Voici un article paru dans The Financial Times (FT.com) par James Spellman, consultant chez IFC Global Corporate Governance Forum, sur les problèmes des conseils d’administration lorsque vient le temps d’approuver des états financiers. Les résultats de recherche montrent que 20 % des entreprises font de la comptabilité créative destinée à induire les actionnaires et les parties prenantes en erreur. Cet article questionne le niveau de compétence des administrateurs en matière financière et énonce six critères qui indiquent qu’une entreprise est mal « gouvernée ». Vous trouverez, ci-dessous, un extrait de l’article; je vous invite à lire ce court article au complet afin de vous faire une meilleure idée de l’importance de ce problème de gouvernance. Pour ce faire, vous devrez d’abord vous enregistrer à FT.com.
Michael Woodford, former Olympus president and chief executive, blew the whistle on the company’s fraud. The company later admitted to inappropriate accounting practice
Bad governance to blame for creative accounting
« Corporate boards continue to rubber stamp financial statements in which earnings are engineered, toxic debt is hidden “off” the balance sheet, and wishful thinking determines valuations of complex financial products…. Part of the problem lies in the breadth of choice for applying accounting rules, and nowhere is this more clear than with earnings management, as a recent study demonstrates.
Researchers surveyed chief financial officers to discover that one-fifth of “firms [surveyed] manage earnings to misrepresent economic performance”. Only half of earnings quality, the researchers found, “is driven by non-discretionary factors”.* One tool particularly favoured to game earnings – and the financial detectives’ red flag is accrual accounting: when revenues are recognised after ownership is transferred or the project is completed – not when the cash is received, as cash accounting requires ».

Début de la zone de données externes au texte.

(** What [max] returns is one of the items, and no item comes strictly
    after it. *)
Lemma float_max_greatest (x : float) (l : list float) :
  In (float_max x l) (x :: l)
  /\ Forall (fun y => PrimFloat.ltb (float_max x l) y = false) (x :: l).
Proof.
  split.
  - unfold float_max. revert x. induction l as [| y l IH]; intros x.
    + now left.
    + cbn [fold_left]. destruct (PrimFloat.ltb x y).
      * right. apply IH.
      * destruct (IH x) as [H | H]; [ now left | right; now right ].
  - constructor.
    + apply (not_after_above _ _ _ (float_max_above x l)), float_ltb_irrefl.
    + revert x. induction l as [| y l IH]; intros x; constructor.
      * change (float_max x (y :: l))
          with (float_max (if PrimFloat.ltb x y then y else x) l).
        apply (not_after_above _ _ _ (float_max_above _ l)).
        destruct (PrimFloat.ltb x y) eqn:E; [ apply float_ltb_irrefl | exact E ].
      * apply IH.
Qed.

(** ** Source-String Parser: the claims *)

Lemma long_enough (K : ascii) (tag : str) (t1 t2 : str) (tokens : list str) :
  (len ((K :: tag ++ ["("%char]) ++ join "," (t1 :: t2 :: tokens) ++ [")"%char])
   <? 4) = false.
Proof.
  apply Z.ltb_ge. unfold len. cbn [join].
  rewrite !length_app. cbn [length]. rewrite !length_app. cbn [length]. lia.
Qed.

(** C1. A source string K(p,x1,y1,x2,y2,x3,y3,x4,y4[,...]) whose tokens
    are all numeric, p being a finite number, parses to the region with
    kind K, with pageNumber the integer p denotes, with polygon the first
    eight coordinate values, and with bbox (min of the x's, min of the
    y's, max of the x's, max of the y's), each minimum and maximum being
    one of the four values of its axis that none of them strictly
    precedes, respectively follows. *)
Theorem parse_well_formed_source (lead : str) (K : ascii) (tag trail : str)
    (p c1 c2 c3 c4 c5 c6 c7 c8 : str) (extra : list str)
    (f0 : float) (n : Z) (x1 y1 x2 y2 x3 y3 x4 y4 : float) :
  source_shape lead K tag
    (p :: c1 :: c2 :: c3 :: c4 :: c5 :: c6 :: c7 :: c8 :: extra) trail ->
  float_of_string (strip p) = Ok f0 -> int_of_float f0 = Ok n ->
  float_of_string (strip c1) = Ok x1 -> float_of_string (strip c2) = Ok y1 ->
  float_of_string (strip c3) = Ok x2 -> float_of_string (strip c4) = Ok y2 ->
  float_of_string (strip c5) = Ok x3 -> float_of_string (strip c6) = Ok y3 ->
  float_of_string (strip c7) = Ok x4 -> float_of_string (strip c8) = Ok y4 ->
  Forall (fun t => numeric (strip t)) extra ->
  exists r,
    parse_cu_source_string
      (VStr (source_string lead K tag
               (p :: c1 :: c2 :: c3 :: c4 :: c5 :: c6 :: c7 :: c8 :: extra)
               trail)) = Ok (Some r)
    /\ kind r = Some [K]
    /\ pageNumber r = n
    /\ polygon r = VList (map VFloat [x1; y1; x2; y2; x3; y3; x4; y4])
    /\ bbox r = (VFloat (float_min x1 [x2; x3; x4]),
                 VFloat (float_min y1 [y2; y3; y4]),
                 VFloat (float_max x1 [x2; x3; x4]),
                 VFloat (float_max y1 [y2; y3; y4]))
    /\ (In (float_min x1 [x2; x3; x4]) [x1; x2; x3; x4]
        /\ Forall (fun x => PrimFloat.ltb x (float_min x1 [x2; x3; x4]) = false)
                  [x1; x2; x3; x4])
    /\ (In (float_min y1 [y2; y3; y4]) [y1; y2; y3; y4]
        /\ Forall (fun y => PrimFloat.ltb y (float_min y1 [y2; y3; y4]) = false)
                  [y1; y2; y3; y4])
    /\ (In (float_max x1 [x2; x3; x4]) [x1; x2; x3; x4]
        /\ Forall (fun x => PrimFloat.ltb (float_max x1 [x2; x3; x4]) x = false)
                  [x1; x2; x3; x4])
    /\ (In (float_max y1 [y2; y3; y4]) [y1; y2; y3; y4]
        /\ Forall (fun y => PrimFloat.ltb (float_max y1 [y2; y3; y4]) y = false)
                  [y1; y2; y3; y4]).
Proof.
  intros Hs Hp Hn H1 H2 H3 H4 H5 H6 H7 H8 Hx.
  exists (region_of_points K n x1 y1 x2 y2 x3 y3 x4 y4).
  split.
  - rewrite (parse_source_string _ _ _ _ _ Hs), long_enough.
    apply (region_of_nine_tokens K p c1 c2 c3 c4 c5 c6 c7 c8 extra f0);
      try assumption.
    eapply Forall_impl; [ | exact Hx ]. intros t Ht. now right.
  - repeat split; try reflexivity;
      first [ apply float_min_least | apply float_max_greatest ].
Qed.

(** The string " D(1,0,0,10,0,10,5,0,5)": page 1, box (0,0,10,5). *)
Lemma parse_well_formed_source_witness :
  exists r,
    parse_cu_source_string (VStr (py " D(1,0,0,10,0,10,5,0,5)")) = Ok (Some r)
    /\ kind r = Some (py "D")
    /\ pageNumber r = 1
    /\ bbox r = (VFloat 0, VFloat 0, VFloat 10, VFloat 5).
Proof.
  assert (Hs : source_shape (py " ") "D" []
                 [py "1"; py "0"; py "0"; py "10"; py "0";
                  py "10"; py "5"; py "0"; py "5"] [])
    by (repeat split; try reflexivity; repeat constructor).
  destruct (parse_well_formed_source (py " ") "D" [] []
              (py "1") (py "0") (py "0") (py "10") (py "0")
              (py "10") (py "5") (py "0") (py "5") []
              1%float 1 0%float 0%float 10%float 0%float
              10%float 5%float 0%float 5%float
              Hs eq_refl eq_refl eq_refl eq_refl eq_refl eq_refl
              eq_refl eq_refl eq_refl eq_refl (Forall_nil _))
    as [r (Hr & Hk & Hp & _ & Hb & _)].
  exists r. repeat split; assumption.
Defined.

(** C3. The parser never raises, whatever it is given, and returns None
    on a string without a parenthesized body (no opening parenthesis, or
    no closing one at the end), on one whose body has fewer than nine
    comma-separated tokens, and on one whose page token is not numeric. *)
Theorem parse_malformed_source :
  (forall source, returns (parse_cu_source_string source))
  /\ (forall s,
        contains "(" (strip s) = false \/ endswith ")" (strip s) = false ->
        parse_cu_source_string (VStr s) = Ok None)
  /\ (forall lead K tag tokens trail,
        source_shape lead K tag tokens trail ->
        (length tokens < 9)%nat ->
        parse_cu_source_string (VStr (source_string lead K tag tokens trail))
        = Ok None)
  /\ (forall lead K tag tokens trail p rest,
        source_shape lead K tag tokens trail ->
        filter nonblank tokens = p :: rest ->
        raises (float_of_string (strip p)) ->
        parse_cu_source_string (VStr (source_string lead K tag tokens trail))
        = Ok None).
Proof.
  split; [ | split; [ | split ] ].
  - intros source. destruct source as [| b | n | f | s | l | d];
      try (now exists None).
    unfold parse_cu_source_string.
    destruct (negb (truthy (VStr s))); [ now exists None | ].
    destruct (strip s) as [| c r]; [ now exists None | ].
    destruct (_ || _); [ now exists None | ].
    cbn [index nth_error bind]. apply region_of_parts_returns.
  - intros s H. unfold parse_cu_source_string.
    destruct (negb (truthy (VStr s))); [ reflexivity | ].
    destruct H as [H | H]; rewrite H; cbn [negb];
      now rewrite ?orb_true_r.
  - intros lead K tag tokens trail Hs Hl.
    rewrite (parse_source_string _ _ _ _ _ Hs).
    destruct (_ <? 4); [ reflexivity | ].
    apply region_of_parts_short. rewrite length_map.
    eapply Nat.le_lt_trans; [ apply filter_length_le | exact Hl ].
  - intros lead K tag tokens trail p rest Hs Hf Hr.
    rewrite (parse_source_string _ _ _ _ _ Hs), Hf.
    destruct (_ <? 4); [ reflexivity | ].
    now apply region_of_parts_bad_page.
Qed.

« Harvard University professor Lucien Bebchuk and colleagues narrowed it down to six criteria that are sure to pinpoint badly governed companies. These are: staggered boards; limitations on shareholders’ ability to amend bylaws or amend the charter; supermajority requirement for shareholders to approve a merger; golden parachutes for management and board members; and, prohibitions against “poison pills” that shareholders can use to make a company financially unattractive or dilute the acquirer’s voting power should an unauthorised change in control occur ».